Friday, September 3, 2010

Aversion in the new concept of Avatar

          The word 'avatar' is a perfectly ridiculous choice for the image attached to the moniker of a blogger or some other kind of internet personality.  To me an avatar will always be some type of deity in human form,  roughly the way Christians feel about Jesus.  How 'avatar' got it's new definition is beyond me.  The old definition is the antithesis of the new.  The central concept to blogging is democracy.  Anyone with a computer and the internet can post gibberish or profound prose or shitty poetry or personal experience or misinformation or whatever.  The only possible connection to the real meaning of 'avatar' is that this ability to put your words out across the globe makes one a god in human form.  This notion is so vain it is comical, not to mention sacrilegious, but that only adds to the mirth.   I cannot comprehend why 'avatar' was chosen over something more apt like 'caricature' or 'profile picture.'  Perhaps the new 'avatar' has a more complex definition than i realize, but even so, the comparison of a god in human form to the comic book guy from the Simpsons writing critiques about sitcoms is what comes to mind when i see the word 'avatar' used this way. 
           After surfing around my classmates' websites and a few other random blogs, the formula for an avatar seems to be a cartoon version of one's ideal self.  Consciously or not this cartoon caricature is given attributes the individual wishes to highlight in themselves.  I think a far better way to judge your author is to go to their profile and try to extract any information possible about interests, level of education, age, sex, etc.  Anything would be preferable to the flippant pictures or cartoons or whatever.  I suppose that given our current blog culture that the avatar provides insight to the seriousness or sense of humor of the author, but not much.  In fact, writing should need no visual aids.  Even pictures of famous authors on the back cover of a book adds nothing to the meaning of the text.  I realize that few avatars are simply pictures of the author, and that the avatar adds a bit of personality to the page, but ideally the words should speak for themselves.  No cartoon likeness is needed.  Maybe the avatar is to help maintain the illusion of a solid self.  That picture on your blog doesn't change though you do.  As Lacan pointed out this sense of a constant self is an enabling lie.  Allowing the reader to see that same image every time they log on to a blog creates some sort of solidarity.  As Lacan says however the human psyche is naturally splintered, but the constant avatar gives the reader a feeling of sameness, even if the writer has changed voice.  In fact the anonymity of the internet actually lends itself to the changing of voice, opinion, belief, etc, because there is no real responsibility for the author.  We can post whatever we want, and there is no screening for contradiction.  As Kunkle says, the internet and more specifically the monitor is conducive to this fragmented self, so much so as to cause a mild psychosis.  Thus the avatar attempts to hide this constantly fluctuating self.

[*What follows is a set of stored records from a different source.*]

(** * FastOrder backend: order lifecycle, payments and ticket redemption

    A shallow embedding of the Express/MySQL server of the repository
    (the route handlers of the main server file and, in [Module Variant],
    of the second, smaller server file).  The relational store is a record
    of tables, each a list of rows in insertion order together with its
    AUTO_INCREMENT counter; every handler is a function from the store and
    the request to a response and the new store.

    Conventions of the model:
    - ids, prices, quantities and amounts are integers ([Z]), each the
      value of the JavaScript number that holds it; what the handlers
      compute with them is computed as JavaScript does, in binary64
      ([number]);
    - JavaScript strings are the byte strings of their UTF-8 encoding;
      where the code units matter (the order of [sort]) they are read off
      that encoding;
    - a query never fails: store errors (the [catch] branches answering
      500) are outside the model, except where a handler throws by itself
      or hands a statement a number that is not finite;
    - what the platform provides and the repository does not define (the
      HMAC-SHA512 primitive, the process environment, the way MySQL compares
      a text parameter with a column) is gathered in [Env]. *)

From Stdlib Require Import ZArith List String Ascii Bool Lia.
From Stdlib Require Import DecimalString Sorted Permutation OrderedTypeEx.
From Stdlib Require Import DecimalZ DecimalPos.
Import ListNotations.
Open Scope Z_scope.
Lemma show_in_page_blocks name i page g :
  forallb readable page = true ->
  exists g',
    show_in_page name i page g =
      (g', existsb (fun w => String.eqb (field_name w) name) page, Normal) /\
    logged (if existsb (fun w => String.eqb (field_name w) name) page
            then 6 else 0) g g'.
Proof.
  induction page as [|w rest IH]; simpl.
  - intros _. exists g. split; [reflexivity | apply logged_refl].
  - intros [Hw Hrest]%andb_prop.
    destruct (String.eqb (field_name w) name); simpl; [|exact (IH Hrest)].
    unfold readable in Hw. destruct (xref_object w) as [text|e]; [|discriminate].
    eexists. split; [reflexivity|].
    repeat apply logged_log. apply logged_refl.
Qed.

Lemma show_in_doc_blocks name i doc found g :
  forallb (forallb readable) doc = true ->
  exists g',
    show_in_doc name i doc found g =
      (g', found || negb (bool_decide (pages_with name doc = [])), Normal) /\
    logged (6 * length (pages_with name doc)) g g'.
Proof.
  revert i found g. induction doc as [|page rest IH]; intros i found g.
  - simpl. intros _. exists g. rewrite orb_false_r.
    split; [reflexivity | apply logged_refl].
  - cbn [show_in_doc forallb]. intros [Hp Hrest]%andb_prop.
    destruct (show_in_page_blocks name i page g Hp) as (g1 & -> & Hl1).
    destruct (IH (S i)
                (found || existsb (fun w => String.eqb (field_name w) name) page)
                g1 Hrest) as (g2 & -> & Hl2).
    exists g2.
    assert (pages_with name (page :: rest) =
            if existsb (fun w => String.eqb (field_name w) name) page
            then page :: pages_with name rest else pages_with name rest)
      as -> by reflexivity.
    destruct (existsb _ page); simpl length.
    + rewrite !orb_true_r. split; [reflexivity|].
      replace (6 * S (length (pages_with name rest)))%nat
        with (6 + 6 * length (pages_with name rest))%nat by lia.
      eapply logged_trans; eassumption.
    + rewrite orb_false_r. split; [reflexivity|].
      eapply (logged_trans 0); eassumption.
Qed.

(** X20.  "Show Field Info", when PyMuPDF opens the buffer and gives the
    text of every widget: one block of six log lines is written for each
    page that carries a widget with the selected name (the first such widget
    of the page, since the search stops only for that page), the error box
    is shown exactly when no page carries one, and nothing else changes.
    When PyMuPDF cannot open the buffer the exception leaves the handler. *)
Theorem show_field_info_blocks (name : string) (w : World)
    (bytes : list byte) :
  Py.truthy name = true ->
  current_pdf_bytes w = Some bytes ->
  let r := show_field_info (Some name) w in
  (forall e, fitz_widgets bytes = Raise e -> r = (w, Uncaught e)) /\
  (forall doc, fitz_widgets bytes = Ok doc ->
     forallb (forallb readable) doc = true ->
     snd r = Normal /\
     store (fst r) = store w /\
     tree (gui (fst r)) = tree (gui w) /\
     length (log_box (gui (fst r))) =
       (length (log_box (gui w)) + 6 * length (pages_with name doc))%nat /\
     boxes (gui (fst r)) =
       boxes (gui w) ++
       (if bool_decide (pages_with name doc = [])
        then [ShowError "Ошибка" "Поле не найдено в PyMuPDF (виджеты)."]
        else [])).
Proof.
  intros Hn Hc. destruct w as [cur st g]. simpl in Hc. subst cur.
  unfold show_field_info, on_selected; simpl. rewrite Hn. simpl. split.
  - intros e ->. reflexivity.
  - intros doc -> Hdoc.
    destruct (show_in_doc_blocks name 0 doc false g Hdoc)
      as (g' & -> & Ht & Hb & lines & Hl & Hlen).
    simpl. destruct (bool_decide (pages_with name doc = [])); simpl;
      rewrite ?Ht, ?Hb, ?Hl, ?length_app, ?Hlen, ?app_nil_r;
      repeat split; reflexivity.
Qed.

Lemma debug_widget_logged i w g : logged 6 g (debug_widget i w g).
Proof.
  unfold debug_widget. apply logged_log.
  destruct (xref_object w); repeat apply logged_log; apply logged_refl.
Qed.

Lemma debug_page_logged i page g :
  logged (6 * length page) g (foldl (fun g w => debug_widget i w g) g page).
Proof.
  revert g. induction page as [|w rest IH]; intros g; cbn [foldl length].
  - apply logged_refl.
  - replace (6 * S (length rest))%nat with (6 + 6 * length rest)%nat by lia.
    eapply logged_trans; [apply debug_widget_logged | apply IH].
Qed.

Lemma debug_in_doc_logged i doc found_any g :
  logged (6 * length (concat doc)) g (fst (debug_in_doc i doc found_any g)) /\
  snd (debug_in_doc i doc found_any g) =
    found_any || negb (bool_decide (concat doc = [])).
Proof.
  revert i found_any g.
  induction doc as [|page rest IH]; intros i found_any g;
    cbn [debug_in_doc concat].
  - split; [apply logged_refl | rewrite orb_false_r; reflexivity].
  - destruct (IH (S i) (found_any || negb (bool_decide (page = [])))
                (foldl (fun g w => debug_widget i w g) g page)) as [Hl Hf].
    split.
    + rewrite length_app, Nat.mul_add_distr_l.
      eapply logged_trans; [apply debug_page_logged | exact Hl].
    + rewrite Hf. destruct page; simpl.
      * rewrite orb_false_r. reflexivity.
      * rewrite !orb_true_r. reflexivity.
Qed.


(* ===================================================================== *)
(** ** "Set page link" and the other pages *)
(* ===================================================================== *)

Lemma annots_of_write_other pdf h f pg' :
  base h <> pg' ->
  (forall a', attr pdf (ind pg') "/Annots" = Some a' -> base a' <> base h) ->
  read (write pdf h f) (ind pg') = read pdf (ind pg') /\
  attr (write pdf h f) (ind pg') "/Annots" = attr pdf (ind pg') "/Annots" /\
  (forall a', attr pdf (ind pg') "/Annots" = Some a' ->
     read (write pdf h f) a' = read pdf a') /\
  annots_of (write pdf h f) pg' = annots_of pdf pg'.
Proof.
  intros Hb Ha.
  assert (read (write pdf h f) (ind pg') = read pdf (ind pg')) as Hr
    by (unfold read; rewrite lookup_loc_write_other by (simpl; congruence);
        reflexivity).
  assert (attr (write pdf h f) (ind pg') "/Annots" =
          attr pdf (ind pg') "/Annots") as Hattr
    by (unfold attr, field_get; rewrite Hr; reflexivity).
  assert (forall a', attr pdf (ind pg') "/Annots" = Some a' ->
            read (write pdf h f) a' = read pdf a') as Hread.
  { intros a' Ha'. unfold read.
    rewrite lookup_loc_write_other by (apply Ha, Ha'). reflexivity. }
  repeat split; try assumption.
  unfold annots_of. rewrite Hattr.
  destruct (attr pdf (ind pg') "/Annots") as [a'|] eqn:E; [|reflexivity].
  unfold members. rewrite (Hread a' eq_refl). reflexivity.
Qed.

Lemma setitem_P_own_list pdf w v pdf1 pg pg' :
  setitem pdf (ind w) "/P" v = Ok pdf1 ->
  own_list pdf pg pg' ->
  own_list pdf1 pg pg' /\ annots_of pdf1 pg' = annots_of pdf pg'.
Proof.
  intros Hset [Hd Hown].
  assert ("/P" <> "/Annots") as Hk by discriminate.
  assert ("/Annots" <> "/P") as Hk' by discriminate.
  destruct (annots_of_setitem_ind _ _ _ _ _ pg' Hset Hk
              (fun a' Ha' => proj1 (Hown a' Ha'))) as [Han Harr1].
  split; [|exact Han]. split.
  - rewrite (setitem_ind_is_dict _ _ _ _ _ pg' Hset). exact Hd.
  - intros a' Ha'. split; [exact (Harr1 a' Ha')|].
    rewrite (setitem_ind_attr _ _ _ _ _ pg _ Hset Hk').
    rewrite (setitem_ind_attr _ _ _ _ _ pg' _ Hset Hk') in Ha'.
    exact (proj2 (Hown a' Ha')).
Qed.

Lemma array_not_dict pdf a og :
  is_array pdf a = true -> is_dict pdf (ind og) = true -> a <> ind og.
Proof.
  unfold is_array, is_dict. intros Ha Hd ->.
  destruct (read pdf (ind og)); discriminate.
Qed.

Lemma own_base_not_page pdf pg pg' a' :
  pg' <> pg -> is_dict pdf (ind pg) = true ->
  attr pdf (ind pg') "/Annots" = Some a' -> is_array pdf a' = true ->
  base a' <> pg.
Proof.
  intros Hne Hd Ha' Harr.
  destruct (attr_ind_shape _ _ _ _ Ha') as [[ag' ->] | ->]; simpl.
  - intros ->. exact (array_not_dict _ _ _ Harr Hd eq_refl).
  - exact Hne.
Qed.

        For my own avatar i wanted something real-not a cartoon.  I took the picture two summers ago at the Swayambhu  Buddhist temple in Kathmandu.  At the time i thought it was just a droll sight, but it works perfect as my avatar.  Besides the true meaning of avatar and the fact that i was at a Buddhist temple(not to say Buddha was an avatar, but close enough) the image of a monkey pouring bottled water on the ground is the perfect symbol for my blog.  The monkey represents all bloggers-ambitious primates.  The act of pouring bottled water on the ground represents both the absurdity and futility of taking a blog as fact, or at least too seriously.   The hidden message being that as fresh water becomes more and more scarce we're approaching an eventual crisis.  Similarly as we waste more and more time reading worthless opinions, hear-say, propaganda, and pure lies on blogs, good writing on the internet becomes harder and harder to find until we finally reach a crisis of online literature.